Lemma producer_writes hc tc a c0 h done x rest ts r :
  ra_inv hc tc a → pat a = PBlock h done (x :: rest) →
  producer_do k w false c0 ts a = Some r → ∃ b, r = Ok b ∧ ra_inv hc tc b.
Proof using P Hw.
  intros H Hp. unfold producer_do. rewrite Hp. intros [= <-].
  pose proof (i_pat _ _ _ H) as Hpat. rewrite Hp in Hpat. cbn [pat_ok length] in Hpat. destruct Hpat as [-> Hroom].
  set (n := length (ra_sent a) + length done) in *. fold (pos n).
  destruct (inv_bounds _ _ _ H) as (Hv1 & Hv2 & Hb & Htk).
  destruct (lookup_lt_is_Some_2 (cells a) (pos n)) as [c Hc]; [rewrite (i_cells _ _ _ H); apply pos_lt|].
  destruct (i_cell _ _ _ H _ _ Hc) as (Hby & Hat & Hr0 & Hr1 & Hrd).
  rewrite Hc. cbn [deref mbind res_bind]. rewrite na_write_ok.
  2:{ by rewrite Hby. }
  2:{ intros [|[|u]] Hu; [unfold the_producer in Hr0; lia| |lia].
      change (c_reads c the_consumer ≤ clk (pth a) the_consumer).
      destruct Hrd as [->|(i & Hi1 & Hi2 & Hi3)]; [lia|].
      pose proof (pos_same _ _ Hi2 ltac:(lia)).
      destruct (lookup_lt_is_Some_2 (tails a) (newest (pth a) at_tail)) as [m Hm]; [apply (i_other _ _ _ H)|].
      etrans; [apply (Hi3 (newest (pth a) at_tail) m Hm); lia|]. by apply (i_seen _ _ _ H). }
  cbn [mbind res_bind mret res_ret]. eexists. split; [reflexivity|]. destruct H.
  assert (Hlen : pos n < length (cells a)) by (rewrite i_cells0; apply pos_lt).
  constructor; cbn [set_producer set_cells heads tails cells pth cth pat cat ra_sent ra_received]; try assumption.
  - eapply index_ok_mono; [eassumption|]. apply tick_le.
  - by rewrite length_insert.
  - intros i z Hi. unfold written, in_slot. cbn [set_producer set_cells pat ra_sent cells heads in_block].
    rewrite app_assoc. intros [Hz|[Hz1 Hz2]]%lookup_app_Some.
    + assert (Hz' : written a !! i = Some z) by (unfold written; by rewrite Hp).
      destruct (i_slots0 i z Hi Hz') as (c' & Hc' & ? & ?). exists c'. split; [|by split].
      rewrite list_lookup_insert_ne; [assumption|]. intros He. symmetry in He.
      pose proof (lookup_lt_Some _ _ _ Hz) as Hlt. rewrite length_app in Hlt. fold n in Hlt. apply pos_same in He; lia.
    + apply list_lookup_singleton_Some in Hz2 as [Hz2 <-]. rewrite length_app in Hz1, Hz2. fold n in Hz1, Hz2.
      replace i with n by lia. eexists. split; [by apply list_lookup_insert_eq|]. split; [reflexivity|].
      intros j m Hm Hj. pose proof (index_bound _ _ _ _ _ j i_heads0 (lookup_lt_Some _ _ _ Hm)). lia.
  - intros s c' Hs. rewrite list_lookup_insert in Hs.
    unfold cell_ok. cbn [pth cth clk set_producer set_cells tails]. change (taken _) with (taken a).
    case_decide as Hd.
    + destruct Hd as [<- _]. injection Hs as <-. cbn [c_by c_at c_reads]. by split_and!.
    + destruct (i_cell0 s c' Hs) as (? & ? & ? & ? & ?). split_and!; try assumption.
      pose proof (tick_le the_producer (clk (pth a)) the_producer). lia.
  - cbn [pat_ok newest]. rewrite length_app. cbn [length]. fold n. rewrite ix_S. split; [f_equal; lia|lia].
Qed.
Lemma count_failures_spec bs lives pos current current' bs' :
  Forall2 block_ok bs lives → (current < pos + length bs)%nat →
  count_failures pos current bs = (current', bs') →
  Forall2 block_ok bs' lives ∧ shape <$> bs' = shape <$> bs ∧ (current' < pos + length bs)%nat.
Proof.
  intros H. revert pos current current' bs'.
  induction H as [|b l bs lives Hb Hbs IH]; intros pos cur cur' bs' Hlt Hc; [by simplify_eq/=|].
  destruct (decide (bs = [])) as [->|Hne].
  { simplify_eq/=. split_and!; [by constructor | done | lia]. }
  rewrite count_failures_cons in Hc by done. set (cur1 := if 4 <? faild b then S pos else cur) in Hc.
  assert (Hcur1 : (cur1 < S pos + length bs)%nat).
  { destruct bs; [done|]. subst cur1. cbn [length] in *. destruct (4 <? faild b); lia. }
  destruct (count_failures (S pos) cur1 bs) as [c r] eqn:Hr. simplify_eq.
  destruct (IH _ _ _ _ Hcur1 Hr) as (Hok & Hsh & Hc). split_and!.
  - constructor; [|done]. destruct Hb; by split.
  - by rewrite !fmap_cons, Hsh.
  - simpl in *. lia.
Qed.

Lemma free_block_ok b live a n :
  block_ok b ((a, n) :: live) →
  let r := wrap 32 (ref b - 1) in
  block_ok (Block (base b) (start b) (end_ b) (if r =? 0 then start b else last b) r (faild b)) live.
Proof.
  intros [Ho Ha Hr Href Hl Hd] r. cbn [length] in Href. unfold PAGE_SIZE in *.
  apply Forall_cons in Hl as [Hx Hl]. destruct Hd as [_ Hd]. simpl in Hx.
  assert (Hrv : r = ref b - 1) by (apply wrap_small; lia).
  destruct (Z.eqb_spec r 0) as [H0|H0].
  - destruct live; [|simpl in *; lia]. split; simpl; unfold PAGE_SIZE; try lia; done.
  - split; simpl; unfold PAGE_SIZE; try lia; done.
Qed.

Lemma block_contains b live a n :
  block_ok b live → (a, n) ∈ live → start b ≤ a < end_ b.
Proof. intros [] Hin. rewrite Forall_forall in bo_live0. specialize (bo_live0 _ Hin). simpl in *. lia. Qed.

Lemma free_small_spec bs lives a n :
  Forall2 block_ok bs lives → pairwise disjoint_regions (extent <$> bs) → (a, n) ∈ concat lives →
  ∃ bs' lives', free_small a bs = Some bs' ∧ Forall2 block_ok bs' lives' ∧
    shape <$> bs' = shape <$> bs ∧ concat lives ≡ₚ (a, n) :: concat lives'.
Proof.
  induction 1 as [|b l bs lives Hb Hbs IH]; intros Hd Hin; [by apply elem_of_nil in Hin|].
  destruct Hd as [Hbd Hd]. cbn [concat] in Hin. apply elem_of_app in Hin as [Hin|Hin].
  - pose proof (block_contains b l a n Hb Hin) as Hr. apply elem_of_Permutation in Hin as [k Hk].
    rewrite Hk in Hb. cbn [free_small].
    destruct (Z.leb_spec (start b) a); [|lia]. destruct (Z.leb_spec a (end_ b)); [|lia].
    cbn [andb]. eexists _, (k :: lives). split_and!; [done| | done |].
    + constructor; [|done]. by eapply free_block_ok.
    + simpl. by rewrite Hk.
  - destruct (IH Hd Hin) as (bs' & lives' & Hf & Hok & Hsh & Hp). cbn [free_small].
    assert (Hout : (start b <=? a) && (a <=? end_ b) = false).
    { apply elem_of_concat in Hin as (l2 & Hl2 & Hin2).
      apply list_elem_of_lookup in Hin2 as [i Hi].
      destruct (Forall2_lookup_r _ _ _ _ _ Hbs Hi) as (b2 & Hb2 & Hok2).
      pose proof (block_contains b2 l2 a n Hok2 Hl2) as Hr.
      assert (Hb2in : extent b2 ∈ extent <$> bs) by (apply list_elem_of_fmap_2, list_elem_of_lookup; eauto).
      rewrite Forall_forall in Hbd. specialize (Hbd _ Hb2in).
      destruct Hb as [Ho _ _ _ _ _], Hok2 as [Ho2 _ _ _ _ _].
      unfold disjoint_regions, extent in Hbd. simpl in Hbd. rewrite andb_false_iff, !Z.leb_gt. lia. }
    rewrite Hout, Hf. exists (b :: bs'), (l :: lives'). split_and!; [done | by constructor | by rewrite !fmap_cons, Hsh |].
    simpl. rewrite Hp. by rewrite Permutation_middle.
Qed.

Lemma free_small_none bs lives a :
  Forall2 block_ok bs lives → Forall (λ o, a < o.1 ∨ o.1 + o.2 < a) (extent <$> bs) →
  free_small a bs = None.
Proof.
  induction 1 as [|b l bs lives Hb Hbs IH]; intros Hf; [done|]. apply Forall_cons in Hf as [Ha Hf].
  cbn [free_small]. destruct Hb as [Ho _ _ _ _ _]. simpl in Ha.
  assert ((start b <=? a) && (a <=? end_ b) = false) as ->
    by (rewrite andb_false_iff, !Z.leb_gt; lia).
  by rewrite (IH Hf).
Qed.

Lemma free_large_spec ls l :
  l ∈ ls → pairwise (λ l1 l2, l_addr l1 ≠ l_addr l2) ls →
  ∃ ls', free_large (l_addr l + sizeof_large) ls = (ls', Some (l_addr l)) ∧ ls ≡ₚ l :: ls'.
Proof.
  induction ls as [|l1 ls IH]; intros Hin Hd; [by apply elem_of_nil in Hin|].
  destruct Hd as [Hl1 Hd]. cbn [free_large].
  destruct (Z.eqb_spec (l_addr l + sizeof_large) (l_addr l1 + sizeof_large)) as [He|Hne].
  - apply elem_of_cons in Hin as [->|Hin].
    + exists ls. split; [|done]. do 2 f_equal. lia.
    + rewrite Forall_forall in Hl1. specialize (Hl1 l Hin). lia.
  - apply elem_of_cons in Hin as [->|Hin]; [lia|].
    destruct (IH Hin Hd) as (ls' & -> & Hp). exists (l1 :: ls'). split; [done|].
    rewrite Hp. constructor.
Qed.

(** *** Pools *)

(** The regions around what is handed out: blocks, then large allocations. *)
Definition outer (pool : ngx_pool_s) : list region :=
  (extent <$> blocks pool) ++ (large_region <$> large pool).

§ §

=== To do ===
Your answer consists solely of the lines from the top of the records above through the line that contains "intros H Hp.", each echoed exactly.

=== Solution for this exercise ===
Lemma producer_writes hc tc a c0 h done x rest ts r :
  ra_inv hc tc a → pat a = PBlock h done (x :: rest) →
  producer_do k w false c0 ts a = Some r → ∃ b, r = Ok b ∧ ra_inv hc tc b.
Proof using P Hw.
  intros H Hp. unfold producer_do. rewrite Hp. intros [= <-].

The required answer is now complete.